Print verbatim the opening line of the material and every subsequent line through the one containing "(** A request".

--

Section sending.
Context `{Env} `{Crypto}.

(** ** Preparing a send request *)

(** The media of the request: of the same tenant and conversation, and not
    refused at upload. *)
Definition request_media (inner : StoreInner) (project_id company_id conversation_id : string)
    (request : SendMessageRequest) : result (option MediaObject) ApiError :=
  match sreq_media_id request with
  | None => Ok None
  | Some id =>
    let? m := ok_or (st_media inner !! id) (media_not_found id) in
    if negb (media_of_tenant m project_id company_id) then Err (media_not_found id)
    else if decide (media_conversation_id m ≠ conversation_id)
    then Err (BadRequest ("media " +:+ id +:+ " belongs to conversation "
                          +:+ media_conversation_id m))
    else if decide (media_storage_status m = "rejected")
    then Err (PayloadTooLarge ("media " +:+ id +:+ " was rejected by the upload policy"))
    else Ok (Some m)
  end.

(** A request whose key was used before: the same message again, or a
    conflict when the body differs. *)
Definition replay (inner : StoreInner) (record : IdempotencyRecord) (hash : string)
  : result SendMessageOutcome ApiError :=
  if decide (idem_request_hash record = hash) then
    let? m := ok_or (st_messages_by_id inner !! idem_message_id record)
      (Internal ("cached idempotency message " +:+ idem_message_id record +:+ " missing")) in
    Ok (mkSendMessageOutcome m false)
  else Err (IdempotencyConflict "same Idempotency-Key used with different request body").

(** The media of the message: marked as used by it, and attached. *)
Definition attach_request_media (m : Message) (media : MediaObject) : M Message :=
  let! inner := get_inner in
  let! media :=
    match st_media inner !! media_id media with
    | Some stored =>
      let! now := now_utc in
      let stored := stored <| media_message_id := Some (msg_id m) |>
                           <| media_updated_at := now |> in
      modify_inner (put_media (media_id media) stored);;;
      ret stored
    | None => ret media
    end in
  let! attached := attach_media_to_message_inner (msg_id m) media in
  ret (unwrap_or attached m).

Definition outbound_args (inner : StoreInner) (project_id company_id conversation_id : string)
    (request : SendMessageRequest) (media : option MediaObject) (actor : option string)
  : RecordArgs := {|
  rec_project_id := project_id;
  rec_company_id := company_id;
  rec_conversation_id := conversation_id;
  rec_direction := "outbound";
  rec_message_type := match media with
                      | Some m => media_media_type m
                      | None => sreq_message_type request end;
  rec_text := opt_or (sreq_text request) (sreq_caption request);
  rec_status := "queued";
  rec_quoted_message_id := sreq_quoted_message_id request;
  rec_channel_account_id :=
    opt_or (conv_channel_account_id <$> st_conversations inner !! conversation_id)
           (connected_channel_for_project_company inner project_id company_id);
  rec_sender_contact_id := None;
  rec_sender_display_name := None;
  rec_sender_profile_picture_url := None;
  rec_sent_by_external_user_id := actor
|}.

(** A new send: the message is queued, the key remembered, the work event
    emitted. *)
Definition queue_message (key : key3) (hash : string) (args : RecordArgs)
    (media : option MediaObject) : M Message :=
  let! m := record_message_inner args in
  let! m := match media with
            | Some media => attach_request_media m media
            | None => ret m
            end in
  modify_inner (λ i, i <| st_idempotency ::=
    <[key := {| idem_request_hash := hash; idem_message_id := msg_id m |}]> |>);;;
  emit "outbound.send.requested" (rec_project_id args) (rec_company_id args)
    (Some (msg_channel_account_id m)) (Some (rec_conversation_id args)) (Some (msg_id m))
    (Some (msg_conversation_seq m))
    (json! { "message_id" ~> msg_id m, "media_id" ~> msg_media_id m,
             "message_type" ~> msg_message_type m });;;
  persist_locked;;;
  ret m.

Definition prepare_send_message_with_actor (project_id company_id conversation_id
    idempotency_key : string) (request : SendMessageRequest) (actor : option string)
  : M (result SendMessageOutcome ApiError) :=
  try! hash := ret (sha256_json request) in
  let key := (project_id, company_id, idempotency_key) in
  let! inner := get_inner in
  let conversation_id :=
    resolve_conversation_id_inner inner project_id company_id conversation_id in
  match st_idempotency inner !! key with
  | Some record => ret (replay inner record hash)
  | None =>
    match request_media inner project_id company_id conversation_id request with
    | Err e => ret (Err e)
    | Ok media =>
      let! m := queue_message key hash
                  (outbound_args inner project_id company_id conversation_id request media actor)
                  media in
      ret (Ok (mkSendMessageOutcome m true))
    end
  end.

Definition send_message (project_id company_id conversation_id idempotency_key : string)
    (request : SendMessageRequest) : M (result Message ApiError) :=
  try! outcome := prepare_send_message_with_actor project_id company_id conversation_id
                    idempotency_key request None in
  ret (Ok (out_message outcome)).

(** ** Dispatch *)
Definition outbound_send_target_jid (inner : StoreInner) (m : Message) : string :=
  if is_group_jid (msg_conversation_id m) then msg_conversation_id m else
  match opt_filter (λ c, conversation_matches_tenant c (msg_project_id m) (msg_company_id m))
          (st_conversations inner !! msg_conversation_id m) with
  | Some c =>
    if decide (conv_conversation_type c = "group") then conv_id c
    else match conversation_phone_number_for_inner inner c with
         | Some phone_number => phone_to_jid phone_number
         | None => msg_conversation_id m
         end
  | None => msg_conversation_id m
  end.

(** What the client library answers to a send: the WhatsApp id, an error, or
    nothing in time. *)
Abbreviation SendAnswer := (option (result string string)).

(** The two statuses are written one after the other. *)
Definition mark_channel_disconnected_blocks (channel_id : string) : Async AppState unit :=
  do! _ := set_channel_status channel_id "disconnected" None in
  do! now := now_utc in
  do! _ := set_qr channel_id "disconnected" None now in
  Finish tt.
Definition mark_channel_disconnected (channel_id : string) : M unit :=
  run_async (mark_channel_disconnected_blocks channel_id).

Definition not_connected (channel_id : string) : string :=
  "WhatsApp channel " +:+ channel_id +:+ " is not connected".

(** The message becomes failed, with the error; sent, with its identifier. *)
Definition dispatch_failed (m : Message) (error : string)
  : Async AppState (result Message ApiError) :=
  do! r := update_outbound_after_dispatch (msg_id m) None "failed" (Some error) in Finish r.

(** The state of the message after the library answered. *)
Definition record_send_answer (channel_id : string) (m : Message) (answer : SendAnswer)
  : Async AppState (result Message ApiError) :=
  match answer with
  | Some (Ok wa_message_id) =>
    do! r := update_outbound_after_dispatch (msg_id m) (Some wa_message_id)
               "sent_to_whatsapp" None in
    Finish r
  | Some (Err err) =>
    if contains_str err "is not connected" then
      call! _ := mark_channel_disconnected_blocks channel_id in dispatch_failed m err
    else dispatch_failed m err
  | None => dispatch_failed m "WhatsApp send timed out"
  end.

Definition outbound_media_message (m : Message) (media : MediaObject) (bytes : string)
  : OutboundMediaMessage := {|
  omm_media_type := media_media_type media;
  omm_mime_type := media_mime_type media;
  omm_filename := media_original_filename media;
  omm_caption := msg_text m;
  omm_bytes := bytes;
  omm_ptt := bool_decide (msg_message_type m = "audio")
|}.

(** A block per call: the state is free between them, and while the bytes are
    read and the library sends.  [send_media channel jid payload] and
    [send_text channel jid text]: what the client library answers. *)
Definition dispatch_blocks (io : ByteIo)
    (send_media : string → string → OutboundMediaMessage → SendAnswer)
    (send_text : string → string → string → SendAnswer)
    (outcome : SendMessageOutcome) (request_text : option string)
  : Async AppState (result Message ApiError) :=
  let m := out_message outcome in
  if negb (out_should_dispatch outcome) then Finish (Ok m) else
  do! channel := gets (λ s, channel_for_conversation (app_inner s) (msg_conversation_id m)) in
  let channel_id := unwrap_or channel (msg_channel_account_id m) in
  do! status := channel_status channel_id in
  if decide (status ≠ Some "connected"%string)
  then dispatch_failed m (not_connected channel_id) else
  do! connected := gets (λ s, is_channel_connected channel_id (app_whatsapp s)) in
  if negb connected then
    call! _ := mark_channel_disconnected_blocks channel_id in
    dispatch_failed m (not_connected channel_id)
  else
    do! jid := gets (λ s, outbound_send_target_jid (app_inner s) m) in
    match msg_media_id m, request_text with
    | Some media_id, _ =>
      call! blob := media_blob_blocks io media_id in
      match blob with
      | Ok (Some (media, bytes)) =>
        do! answer := ret (send_media channel_id jid (outbound_media_message m media bytes)) in
        record_send_answer channel_id m answer
      | Ok None => dispatch_failed m ("media " +:+ media_id +:+ " has no upload bytes available")
      | Err err => dispatch_failed m (error_message err)
      end
    | None, Some text =>
      do! answer := ret (send_text channel_id jid text) in
      record_send_answer channel_id m answer
    | None, None => Finish (Ok m)
    end.

(** The run that nothing else interrupts. *)
Definition dispatch_prepared_message (io : ByteIo)
    (send_media : string → string → OutboundMediaMessage → SendAnswer)
    (send_text : string → string → string → SendAnswer)
    (outcome : SendMessageOutcome) (request_text : option string)
  : M (result Message ApiError) :=
  run_async (dispatch_blocks io send_media send_text outcome request_text).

--

Expected answer »
Section sending.
Context `{Env} `{Crypto}.

(** ** Preparing a send request *)

(** The media of the request: of the same tenant and conversation, and not
    refused at upload. *)
Definition request_media (inner : StoreInner) (project_id company_id conversation_id : string)
    (request : SendMessageRequest) : result (option MediaObject) ApiError :=
  match sreq_media_id request with
  | None => Ok None
  | Some id =>
    let? m := ok_or (st_media inner !! id) (media_not_found id) in
    if negb (media_of_tenant m project_id company_id) then Err (media_not_found id)
    else if decide (media_conversation_id m ≠ conversation_id)
    then Err (BadRequest ("media " +:+ id +:+ " belongs to conversation "
                          +:+ media_conversation_id m))
    else if decide (media_storage_status m = "rejected")
    then Err (PayloadTooLarge ("media " +:+ id +:+ " was rejected by the upload policy"))
    else Ok (Some m)
  end.

(** A request whose key was used before: the same message again, or a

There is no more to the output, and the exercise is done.